* Directions
Transcribe each of the entries exactly.
══ Provided material ══
(** * ETL.py: normalising a wide banking CSV into relational sheets

    A shallow embedding of [src/ETL.py] and the properties of its column
    resolver, type coercer, key deriver, table splitter and data dictionary,
    of its workbook writer and of its command line.

    Modelling conventions.
    - A Python [str] is a [string] whose characters are the code points
      0..255; [strip], [lower] and the UTF-8 encoding are exact on that
      range.
    - The working [DataFrame] has unique column labels; a row is the
      label-indexed record that [df.apply(axis=1)] hands to its callback.
      Tables that leave the transform are positional rows under a header.
    - pandas' date parser, its float reader and the textual forms of
      timestamps and floats are library code: they are the fields of the
      class [PandasText]. A float64 is held as the rational it denotes.
    - A timestamp is an instant, in nanoseconds since the epoch, and
      either carries no zone or the UTC offset it was read with.
    - [main] meets the file system, the CSV parser and the workbook writer
      through the fields of the record [World]. *)

From Stdlib Require Import ZArith QArith Qreduction Ascii String.
From stdpp Require Import base decidable option list gmap strings pretty.

Local Open Scope string_scope.
Local Open Scope list_scope.
Local Open Scope Z_scope.

(** ** Python strings *)

Module PyStr.

Definition code (a : ascii) : N := N_of_ascii a.

(** [str.isspace] on the code points below 256. *)
Definition is_space (a : ascii) : bool :=
  let n := code a in
  ((9 <=? n) && (n <=? 13) || (28 <=? n) && (n <=? 32)
   || (n =? 133) || (n =? 160))%N.

(** [str.lower] on one code point below 256: A-Z, and the Latin-1
    capitals U+00C0..U+00DE except the multiplication sign. *)
Definition lower_char (a : ascii) : ascii :=
  let n := code a in
  if ((65 <=? n) && (n <=? 90)
      || (192 <=? n) && (n <=? 222) && negb (n =? 215))%N
  then ascii_of_N (n + 32) else a.

Fixpoint lstrip_chars (l : list ascii) : list ascii :=
  match l with
  | a :: l' => if is_space a then lstrip_chars l' else l
  | [] => []
  end.

Definition rstrip_chars (l : list ascii) : list ascii :=
  rev (lstrip_chars (rev l)).

Definition strip (s : string) : string :=
  string_of_list_ascii
    (rstrip_chars (lstrip_chars (list_ascii_of_string s))).

Definition lower (s : string) : string :=
  string_of_list_ascii (lower_char <$> list_ascii_of_string s).

(** [bool(s)] for a [str]. *)
Definition truthy (s : string) : bool :=
  if decide (s = "") then false else true.

(** [s.encode("utf-8")], one or two bytes per code point below 256. *)
Definition utf8_char (a : ascii) : list Z :=
  let n := Z.of_N (code a) in
  if n <? 128 then [n]
  else [Z.lor 192 (Z.shiftr n 6); Z.lor 128 (Z.land n 63)].

Definition encode_utf8 (s : string) : list Z :=
  list_ascii_of_string s ≫= utf8_char.

(** [s[:n]] *)
Fixpoint prefix (n : nat) (s : string) : string :=
  match n, s with
  | S n', String a s' => String a (prefix n' s')
  | _, _ => ""
  end.

End PyStr.

(** ** hashlib.sha1 (FIPS 180-4), on bytes given as integers 0..255 *)

Module Sha1.

Definition w32 (x : Z) : Z := x mod 2 ^ 32.
Definition add32 (x y : Z) : Z := w32 (x + y).
Definition rotl (n x : Z) : Z :=
  w32 (Z.lor (Z.shiftl x n) (Z.shiftr x (32 - n))).
Definition not32 (x : Z) : Z := Z.lxor x (2 ^ 32 - 1).

(** Big-endian bytes of the low [n] bytes of [x]. *)
Fixpoint be_bytes (n : nat) (x : Z) : list Z :=
  match n with
  | O => []
  | S n' => Z.land (Z.shiftr x (8 * Z.of_nat n')) 255 :: be_bytes n' x
  end.

Definition pad (msg : list Z) : list Z :=
  let len := Z.of_nat (length msg) in
  let k := (55 - len) mod 64 in
  msg ++ [128] ++ replicate (Z.to_nat k) 0 ++ be_bytes 8 (8 * len).

Fixpoint be_words (n : nat) (bs : list Z) : list Z :=
  match n, bs with
  | S n', b0 :: b1 :: b2 :: b3 :: bs' =>
      (b0 * 2 ^ 24 + b1 * 2 ^ 16 + b2 * 2 ^ 8 + b3) :: be_words n' bs'
  | _, _ => []
  end.

(** The message schedule, newest word first: [ws] holds w(t-1), w(t-2),
    ..., and each step adds rotl 1 (w(t-3) ^ w(t-8) ^ w(t-14) ^ w(t-16)). *)
Fixpoint schedule (n : nat) (ws : list Z) : list Z :=
  match n with
  | O => ws
  | S n' =>
      let w i := default 0 (ws !! i) in
      schedule n'
        (rotl 1 (Z.lxor (Z.lxor (w 2%nat) (w 7%nat))
                        (Z.lxor (w 13%nat) (w 15%nat))) :: ws)
  end.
═══
* Response
(** * ETL.py: normalising a wide banking CSV into relational sheets

    A shallow embedding of [src/ETL.py] and the properties of its column
    resolver, type coercer, key deriver, table splitter and data dictionary,
    of its workbook writer and of its command line.

    Modelling conventions.
    - A Python [str] is a [string] whose characters are the code points
      0..255; [strip], [lower] and the UTF-8 encoding are exact on that
      range.
    - The working [DataFrame] has unique column labels; a row is the
      label-indexed record that [df.apply(axis=1)] hands to its callback.
      Tables that leave the transform are positional rows under a header.
    - pandas' date parser, its float reader and the textual forms of
      timestamps and floats are library code: they are the fields of the
      class [PandasText]. A float64 is held as the rational it denotes.
    - A timestamp is an instant, in nanoseconds since the epoch, and
      either carries no zone or the UTC offset it was read with.
    - [main] meets the file system, the CSV parser and the workbook writer
      through the fields of the record [World]. *)

From Stdlib Require Import ZArith QArith Qreduction Ascii String.
From stdpp Require Import base decidable option list gmap strings pretty.

Local Open Scope string_scope.
Local Open Scope list_scope.
Local Open Scope Z_scope.

(** ** Python strings *)

Module PyStr.

Definition code (a : ascii) : N := N_of_ascii a.

(** [str.isspace] on the code points below 256. *)
Definition is_space (a : ascii) : bool :=
  let n := code a in
  ((9 <=? n) && (n <=? 13) || (28 <=? n) && (n <=? 32)
   || (n =? 133) || (n =? 160))%N.

(** [str.lower] on one code point below 256: A-Z, and the Latin-1
    capitals U+00C0..U+00DE except the multiplication sign. *)
Definition lower_char (a : ascii) : ascii :=
  let n := code a in
  if ((65 <=? n) && (n <=? 90)
      || (192 <=? n) && (n <=? 222) && negb (n =? 215))%N
  then ascii_of_N (n + 32) else a.

Fixpoint lstrip_chars (l : list ascii) : list ascii :=
  match l with
  | a :: l' => if is_space a then lstrip_chars l' else l
  | [] => []
  end.

Definition rstrip_chars (l : list ascii) : list ascii :=
  rev (lstrip_chars (rev l)).

Definition strip (s : string) : string :=
  string_of_list_ascii
    (rstrip_chars (lstrip_chars (list_ascii_of_string s))).

Definition lower (s : string) : string :=
  string_of_list_ascii (lower_char <$> list_ascii_of_string s).

(** [bool(s)] for a [str]. *)
Definition truthy (s : string) : bool :=
  if decide (s = "") then false else true.

(** [s.encode("utf-8")], one or two bytes per code point below 256. *)
Definition utf8_char (a : ascii) : list Z :=
  let n := Z.of_N (code a) in
  if n <? 128 then [n]
  else [Z.lor 192 (Z.shiftr n 6); Z.lor 128 (Z.land n 63)].

Definition encode_utf8 (s : string) : list Z :=
  list_ascii_of_string s ≫= utf8_char.

(** [s[:n]] *)
Fixpoint prefix (n : nat) (s : string) : string :=
  match n, s with
  | S n', String a s' => String a (prefix n' s')
  | _, _ => ""
  end.

End PyStr.

(** ** hashlib.sha1 (FIPS 180-4), on bytes given as integers 0..255 *)

Module Sha1.

Definition w32 (x : Z) : Z := x mod 2 ^ 32.
Definition add32 (x y : Z) : Z := w32 (x + y).
Definition rotl (n x : Z) : Z :=
  w32 (Z.lor (Z.shiftl x n) (Z.shiftr x (32 - n))).
Definition not32 (x : Z) : Z := Z.lxor x (2 ^ 32 - 1).

(** Big-endian bytes of the low [n] bytes of [x]. *)
Fixpoint be_bytes (n : nat) (x : Z) : list Z :=
  match n with
  | O => []
  | S n' => Z.land (Z.shiftr x (8 * Z.of_nat n')) 255 :: be_bytes n' x
  end.

Definition pad (msg : list Z) : list Z :=
  let len := Z.of_nat (length msg) in
  let k := (55 - len) mod 64 in
  msg ++ [128] ++ replicate (Z.to_nat k) 0 ++ be_bytes 8 (8 * len).

Fixpoint be_words (n : nat) (bs : list Z) : list Z :=
  match n, bs with
  | S n', b0 :: b1 :: b2 :: b3 :: bs' =>
      (b0 * 2 ^ 24 + b1 * 2 ^ 16 + b2 * 2 ^ 8 + b3) :: be_words n' bs'
  | _, _ => []
  end.

(** The message schedule, newest word first: [ws] holds w(t-1), w(t-2),
    ..., and each step adds rotl 1 (w(t-3) ^ w(t-8) ^ w(t-14) ^ w(t-16)). *)
Fixpoint schedule (n : nat) (ws : list Z) : list Z :=
  match n with
  | O => ws
  | S n' =>
      let w i := default 0 (ws !! i) in
      schedule n'
        (rotl 1 (Z.lxor (Z.lxor (w 2%nat) (w 7%nat))
                        (Z.lxor (w 13%nat) (w 15%nat))) :: ws)
  end.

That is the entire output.